PROBLEM REQUIREMENTS: Set out exactly every line of the entries below, starting at the line that holds "Section machine." and stopping after the line that holds "Implicit Types (c".

Stored data:
◆ ◆ ◆ ◆ ◆
(* ===== verification/Locks.v ===== *)
(** The threads of the plugin and its two locks: [state->lock] and [cs_lock]
    ([tsapi/remap.c], [tsapi/tls.c], [api/watcher.c], [tsapi/plugin.c]).

    The watcher thread changes the cluster and builds databases; any number of
    threads of Traffic Server run the request hook and the handshake hook.  The
    machine of this file interleaves them step by step, between every two
    accesses to what they share: the locks, [state->db], the memory of the
    databases, and the static buffers of [crypt/crypt_md5.c] and
    [crypt/crypt_des.c], which no lock protects.  The other files treat a region
    under a lock as one step; the refinement below is what justifies it. *)

From S2P Require Import Prelude CString Hash Base64 Env Api Namespace Cluster RemapPath RemapHost Crypt Auth Config RemapDb RemapBuild Watcher TsRemap EndToEnd WatchLoop.

(** * Locks *)

(** A [pthread_rwlock_t]: whether a thread holds it for writing, and how many
    hold it for reading. *)
Record rwlock := RwLock { rw_writer : bool; rw_readers : nat }.

Definition pthread_rwlock_init : rwlock := RwLock false 0.

(** [None] while the caller has to wait.  [yield] tells that a writer waits and
    the implementation lets it go first. *)
Definition pthread_rwlock_rdlock (yield : bool) (l : rwlock) : option rwlock :=
  if rw_writer l || yield then None else Some (RwLock false (S (rw_readers l))).

Definition pthread_rwlock_wrlock (l : rwlock) : option rwlock :=
  if rw_writer l || (0 <? rw_readers l)%nat then None else Some (RwLock true 0).

(** The release of a lock that nobody holds is undefined. *)
Definition pthread_rwlock_unlock (l : rwlock) : cres rwlock :=
  if rw_writer l then Ok (RwLock false (rw_readers l)) else
  match rw_readers l with S n => Ok (RwLock false n) | O => Fault AssertFail end.

(** * Static buffers

    The objects with static storage that the threads of Traffic Server write
    while they check a password: [buf], [salt_copy], [p], [sp] and [ep] of
    [crypt_md5] and its [to64], and [perm] and [tmp32] of [init_des].  A hook
    that runs one of these functions while another hook runs the same one is
    a data race. *)
Inductive static_buffer := Md5Buffers | DesBuffers.

#[export] Instance static_buffer_eq_dec : EqDecision static_buffer.
Proof. solve_decision. Defined.

(** * The machine *)
Section machine.
(** The cluster and its changes, the databases built from it, and the hooks:
    a request, and what the hook does about it. *)
Context {Cs Db Change Req Ans : Type}.
Context (update : Change → Cs → cres Cs) (needs_lock : Change → bool) (build : Cs → cres (Db * Cs))
        (serve : option Db → Req → cres Ans).
(** The static buffer a request needs, if it needs one. *)
Context (static : Db → Req → option static_buffer).
(** Whether the lock of the state lets waiting writers go first. *)
Context (prefer_writer : bool).

Implicit Types (c : Change) (r : Req) (d : Db) (p : nat).

(** Where the watcher thread is: in the loop that waits for the API server; in
    a change of the cluster; in [rebuild_maps] after each of its lines, with
    the address of the new database. *)
Inductive watcher_pc :=
  | Polling
  | Updating c
  | Updated
  | StateRead
  | BothRead
  | Built p
  | BuiltState p
  | Waiting p
  | Writing p
  | Freed p
  | Installed.

(** Where a hook is: not running; with the lock; past the test of [state->db];
    using the database at an address; in a function with a static buffer; done
    with the request. *)
Inductive hook_pc :=
  | Outside
  | Entered r
  | Checked r
  | Using p r
  | Crypting p r (b : static_buffer)
  | Leaving.

Record machine := Machine {
  mc_lock : rwlock;
  mc_cs_lock : rwlock;
  mc_cluster : Cs;
  mc_db : option nat;
  mc_heap : gmap nat Db;
  mc_watcher : watcher_pc;
  mc_hooks : list hook_pc;
}.

Implicit Types (s : machine) (w : watcher_pc) (hs : list hook_pc).

(** What an outside observer sees. *)
Inductive event :=
  | EUpdate c
  | ERebuild
  | EServe r (a : Ans).

(** What the threads do next: the choices of the watcher, the address
    [malloc] returns, and a step of the hook in some thread (with the request
    it starts on, if it is not running). *)
Inductive watcher_move := Update c | Rebuild | Next | Alloc p.
Inductive move := WatcherMoves (mv : watcher_move) | HookMoves (i : nat) r.

Definition result : Type := cres (option (machine * list event)).

(** [free]: of an address that holds no database it is undefined. *)
Definition heap_free (h : gmap nat Db) (q : option nat) : cres (gmap nat Db) :=
  match q with
  | None => Ok h
  | Some q => match h !! q with Some _ => Ok (delete q h) | None => Fault UseAfterFree end
  end.

Definition heap_read (h : gmap nat Db) p : cres Db :=
  match h !! p with Some d => Ok d | None => Fault UseAfterFree end.

(** [Ok None]: the thread waits, or the move is not one of this point. *)
Definition watcher_step (mv : watcher_move) s : result :=
  let '(Machine l cl cs db h w hs) := s in
  let goto l cl w := Ok (Some (Machine l cl cs db h w hs, [])) in
  match w, mv with
  | Polling, Update c =>
      if needs_lock c then
        match pthread_rwlock_wrlock cl with Some cl => goto l cl (Updating c) | None => Ok None end
      else cs ← update c cs; Ok (Some (Machine l cl cs db h Polling hs, [EUpdate c]))
  | Updating c, Next => cs ← update c cs; Ok (Some (Machine l cl cs db h Updated hs, [EUpdate c]))
  | Updated, Next => cl ← pthread_rwlock_unlock cl; goto l cl Polling
  | Polling, Rebuild => match pthread_rwlock_rdlock false l with Some l => goto l cl StateRead | None => Ok None end
  | StateRead, Next => match pthread_rwlock_rdlock false cl with Some cl => goto l cl BothRead | None => Ok None end
  | BothRead, Alloc p =>
      if decide (is_Some (h !! p)) then Ok None else
      '(d, cs) ← build cs; Ok (Some (Machine l cl cs db (<[p := d]> h) (Built p) hs, []))
  | Built p, Next => cl ← pthread_rwlock_unlock cl; goto l cl (BuiltState p)
  | BuiltState p, Next => l ← pthread_rwlock_unlock l; goto l cl (Waiting p)
  | Waiting p, Next => match pthread_rwlock_wrlock l with Some l => goto l cl (Writing p) | None => Ok None end
  | Writing p, Next => h ← heap_free h db; Ok (Some (Machine l cl cs db h (Freed p) hs, []))
  | Freed p, Next => Ok (Some (Machine l cl cs (Some p) h Installed hs, [ERebuild]))
  | Installed, Next => l ← pthread_rwlock_unlock l; goto l cl Polling
  | _, _ => Ok None
  end.

Definition waiting w : bool := match w with Waiting _ => true | _ => false end.

(** Another thread is in a function that uses the buffer. *)
Definition crypting (b : static_buffer) (pc : hook_pc) : bool :=
  match pc with Crypting _ _ b' => bool_decide (b = b') | _ => false end.

(** A request that needs no static buffer is served in one step: it reads a
    database that does not change while hooks hold the lock, and writes only
    what belongs to its own transaction.  One that needs a buffer is served
    while its thread is in the function that uses it; to enter the function
    while another thread is in it is undefined. *)
Definition hook_step (i : nat) (r : Req) s : result :=
  let '(Machine l cl cs db h w hs) := s in
  let goto l pc evs := Ok (Some (Machine l cl cs db h w (<[i := pc]> hs), evs)) in
  match hs !! i with
  | None => Ok None
  | Some Outside =>
      match pthread_rwlock_rdlock (prefer_writer && waiting w) l with Some l => goto l (Entered r) [] | None => Ok None end
  | Some (Entered r) =>
      match db with
      | None => a ← serve None r; goto l Leaving [EServe r a]
      | Some _ => goto l (Checked r) []
      end
  | Some (Checked r) => p ← deref db; goto l (Using p r) []
  | Some (Using p r) =>
      d ← heap_read h p;
      match static d r with
      | None => a ← serve (Some d) r; goto l Leaving [EServe r a]
      | Some b => if existsb (crypting b) hs then Fault DataRace else goto l (Crypting p r b) []
      end
  | Some (Crypting p r _) => d ← heap_read h p; a ← serve (Some d) r; goto l Leaving [EServe r a]
  | Some Leaving => l ← pthread_rwlock_unlock l; goto l Outside []
  end.

Definition thread_step (mv : move) s : result :=
  match mv with WatcherMoves mv => watcher_step mv s | HookMoves i r => hook_step i r s end.

(** A schedule, and the events it gives; [Ok None] when a move of it cannot be
    made. *)
Fixpoint run (ms : list move) s : result :=
  match ms with
  | [] => Ok (Some (s, []))
  | mv :: ms =>
      x ← thread_step mv s;
      match x with
      | None => Ok None
      | Some (s, evs) =>
          y ← run ms s;
          Ok (match y with None => None | Some (s, evs') => Some (s, evs ++ evs') end)
      end
  end.

(** [TSPluginInit]: both locks are free, there is no database, and [n] threads
    may run hooks. *)
Definition start (cs : Cs) (n : nat) : machine :=
  Machine pthread_rwlock_init pthread_rwlock_init cs None ∅ Polling (replicate n Outside).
◆ ◆ ◆ ◆ ◆
TASK SOLUTION:
Section machine.
(** The cluster and its changes, the databases built from it, and the hooks:
    a request, and what the hook does about it. *)
Context {Cs Db Change Req Ans : Type}.
Context (update : Change → Cs → cres Cs) (needs_lock : Change → bool) (build : Cs → cres (Db * Cs))
        (serve : option Db → Req → cres Ans).
(** The static buffer a request needs, if it needs one. *)
Context (static : Db → Req → option static_buffer).
(** Whether the lock of the state lets waiting writers go first. *)
Context (prefer_writer : bool).

Implicit Types (c : Change) (r : Req) (d : Db) (p : nat).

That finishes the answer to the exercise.